Теория человеческого капитала, например, сместила политику высшего образования с акцента на формирования общественного блага (т.е. на создание общества образованных граждан) на создание «индивидуального инвестиционного портфеля». Вместо финансирования ВУЗов теоретики человеческого капитала всегда выступали за финансирование отдельных студентов, которые затем «инвестировали» бы деньги в приобретение человеческого капитала и тратили свою трудовую жизнь, выплачивая этот долг с более высоких заработков. Здесь без сомнения прослеживается связь со студенческими волнениями 1960-х. Подобные стипендии снижают риск их повторения, маскируя финансовую гарантию «правильного» социального поведения студента под нейтральный образовательный кредит.




Подведём итоги


Аппельбаум (справедливо) не стесняется показывать, как экономисты извлекли личную пользу от обслуживания власти. Его повествование полно примеров, как Алан Гринспен (экс-глава ФРС), Лоуренс Саммерс и другие постоянно вертелись в коридорах власти с огромной выгодой для себя.


Он также пишет как лучшие учёные вроде Милтонона Фридмана, основоположника монетарной теории, получали закулисную финансовую поддержку и жирные консалтинговые и экспертные контракты от тех лиц и учреждений, которые хотели принятия их исследований государственными учреждениями, политиками и судами.


Хотя эти каналы влияния очевидны, они поднимают ряд вопросов, который Аппельбаум не рассматривает. Например, насколько было обратно влияние Фридмана на метод проведения исследований или формулирование выводов, под которыми он расписывался. То есть насколько они были приближены к научной правде.


Также речь идёт о влиянии идей и идеологий на практическую политику, которая должна быть в демократическом государстве результатом общественного обсуждения. Если вернуться к примеру с отменой военного призыва Никсоном (ред. — см. Опасные игры, в которые играют экономисты. Часть I), то президент США хотел отмены. Расчеты экономиста Ойи стали риторическим ответом на его политическую волю.

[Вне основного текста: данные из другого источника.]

Lemma read_lines_records lines evs rest n s :
  Forall2 (fun l ev => ~ blank l /\ decodes l ev) lines evs ->
  read_lines fn (lines ++ rest) n None s =
  match feed fn s evs with
  | (s', None) => read_lines fn rest (n + Z.of_nat (length lines)) None s'
  | (s', Some e) => (s', Some (CallbackError e))
  end.
Proof.
  intros Hl. revert n s. induction Hl as [|l ev lines evs [Hb (rec & Hu & He)] _ IH]; intros n s; cbn.
  - by rewrite Z.add_0_r.
  - rewrite blank_eqb, bool_decide_eq_false_2, Hu, He by done. destruct (fn s ev) as [s1 [e|]]; [done|].
    rewrite IH. destruct (feed fn s1 evs) as [s2 [e|]]; [done|]. f_equal. lia.
Qed.

Lemma ReadRecords_capture evs lines partial s :
  Forall capturable evs ->
  Forall2 (fun l ev => plain_line l /\ ~ blank l /\ Unmarshal l = Some (json_image (NewRecord ev))) lines evs ->
  no_byte newline partial -> slen partial < maxRecordLine ->
  (partial = "" \/ Unmarshal (dropCR partial) = None) ->
  ReadRecords fn (mkReader (unlines lines +:+ partial) false) s = reported (feed fn s (captured <$> evs)).
Proof.
  intros Hc Hl Hp Hlen Hpart. unfold ReadRecords, reported. cbn [rd_data rd_failed].
  rewrite ScanLines_unlines; [|clear -Hl; induction Hl as [|? ? ? ? []]; by constructor|done..].
  rewrite (read_lines_records lines (captured <$> evs)).
  2:{ apply Forall2_fmap_r. clear -Hc Hl. induction Hl as [|l ev lines evs (_ & Hb & Hu) _ IH]; [constructor|].
      apply Forall_cons in Hc as [Hev Hc]. constructor; [|by apply IH]. split; [done|].
      exists (json_image (NewRecord ev)). split; [done|]. by apply Rec_Event_NewRecord. }
  destruct (feed fn s (captured <$> evs)) as [s' [e|]]; [done|].
  destruct (partial ==s "") eqn:Ep; bool_prop; [done|]. destruct Hpart as [->|Hu]; [done|].
  cbn [read_lines]. rewrite Hu. by destruct (TrimSpace (dropCR partial) ==s "").
Qed.

(** C35: a capture gives back its events.  Of the capture of any events the
    agent decodes, written whole or cut short in the middle of its last line,
    [ReadRecords] delivers every fully written event, in order, until the
    callback stops it, and reports no error of its own.  What it delivers is the
    event with the wall clock cut to the millisecond and, in its texts, each byte
    that is not valid UTF-8 replaced by U+FFFD; so an event whose texts are valid
    UTF-8 loses nothing else. *)
Theorem capture_roundtrip evs lines partial s :
  Forall capturable evs ->
  Forall2 (fun l ev => plain_line l /\ ~ blank l /\ Unmarshal l = Some (json_image (NewRecord ev))) lines evs ->
  no_byte newline partial -> slen partial < maxRecordLine ->
  (partial = "" \/ Unmarshal (dropCR partial) = None) ->
  ReadRecords fn (mkReader (unlines lines +:+ partial) false) s = reported (feed fn s (captured <$> evs))
  /\ Forall (fun ev => readable ev -> captured ev = set_Wall ev (truncate_ms (ev_Wall ev))) evs.
Proof.
  intros. split; [by apply ReadRecords_capture|]. apply Forall_forall. intros ev _. apply readable_captured.
Qed.

(** C33: what a successful read means.  [ReadRecords] returns no error exactly
    when the input was read to its end, no line was too long, and every
    non-blank line held a record whose event the callback accepted, save at
    most one malformed line with nothing but blank lines after it.  That line
    need not be one cut short: a complete one, ended by its line break, is let
    through as well, which the comment on [ReadRecords] does not say
    ([complete_malformed_line_passes]). *)
Theorem ReadRecords_success r s s' :
  ReadRecords fn r s = (s', None) <->
  snd (ScanLines (rd_data r)) = true /\ rd_failed r = false /\
  exists good rest evs, fst (ScanLines (rd_data r)) = good ++ rest
    /\ Forall2 decodes (filter (fun l => ~ blank l) good) evs /\ feed fn s evs = (s', None)
    /\ (rest = [] \/ exists l tail, rest = l :: tail /\ ~ blank l /\ Unmarshal l = None /\ Forall blank tail).
Proof.
  unfold ReadRecords. destruct (ScanLines (rd_data r)) as [lines ok]. cbn [fst snd].
  assert (Hnb : forall tail, filter (fun l => ~ blank l) tail = [] <-> Forall blank tail).
  { intros tail. induction tail as [|l tail IH]; [done|]. rewrite Forall_cons, <- IH.
    destruct (decide (blank l)); [rewrite filter_cons_False by tauto|rewrite filter_cons_True by done]; naive_solver. }
  split.
  - destruct (read_lines fn lines 0 None s) as [s1 [e|]] eqn:Eread; [done|].
    destruct ok; cbn [negb]; [|done]. destruct (rd_failed r); [done|]. intros [= <-]. split_and!; [done..|].
    destruct (read_lines_inv fn lines 0 s) as (good & rest & evs & s2 & -> & Hg & Hf & Hs). rewrite Eread in Hs.
    exists good, rest, evs. inversion Hs as [Hs1 Hr|l tail Hb Hu Hr Hres| |]; subst.
    + split_and!; [done..|by left].
    + case_decide as Hd; [|done]. apply Hnb in Hd. simplify_eq. split_and!; [done..|]. right. eauto 10.
  - intros (-> & -> & good & rest & evs & -> & Hg & Hf & Hrest).
    rewrite (read_lines_good fn rest good 0 s s' evs) by done.
    destruct Hrest as [->|(l & tail & -> & Hb & Hu & Ht)]; cbn [read_lines]; [done|].
    rewrite blank_eqb, bool_decide_eq_false_2, Hu, read_lines_pending by done. by rewrite decide_True by by apply Hnb.
Qed.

Никсон просто воспользовался политически удобным инструментом для реализации своей цели.


И если всё это, что экономисты делают, прислуживает политикам, обосновывает заранее сделанные политические решения, то насколько они виноваты в том, что помогают «грязным политикам» гнуть свою линию. Значительная часть критики в адрес Аппельбаума и похожих авторов направлена на то, чтобы показать неизбежность политических решений даже при бездействии экономистов.


Но идеи никогда на возникают из ниоткуда. Поэтому совсем неправильно говорить, что экономическая идеология не оказывала влияния на политические результаты сама по себе (подробнее см., например, статью про «Вашингтонский консенсус»). Книги Кима Филлипса-Фейна «Невидимые руки» (2009) и Ангуса Бургина «Великое убеждение» (2015), среди прочего, вполне ясно демонстрируют, как была построена политико-идеологическая машина, демонтировавшая «Новый курс». Они пишут, насколько были важны мысли экономистов вроде Фридмана, Стиглера или Бьюкенена-младшего (1919-2013) при демонтаже старой системы.


Тот факт, что среди экономистов было и есть значительное число замечательных профессионалов, честно выполняющих долг, не отменяет той огромной исторической значимости интеллигенции, выполнившей организационную и эпистемологическую работу как по разрушению либерального порядка середины ХХ века, так и по его замене неолиберализмом. По этой причине проект Аппельбаума выдерживает фундаментальные проверки непротиворечивости и может быть интересен не только для широкой аудитории, но и для ученых, стремящихся объяснить, как мы вместе оказались в современной клоаке.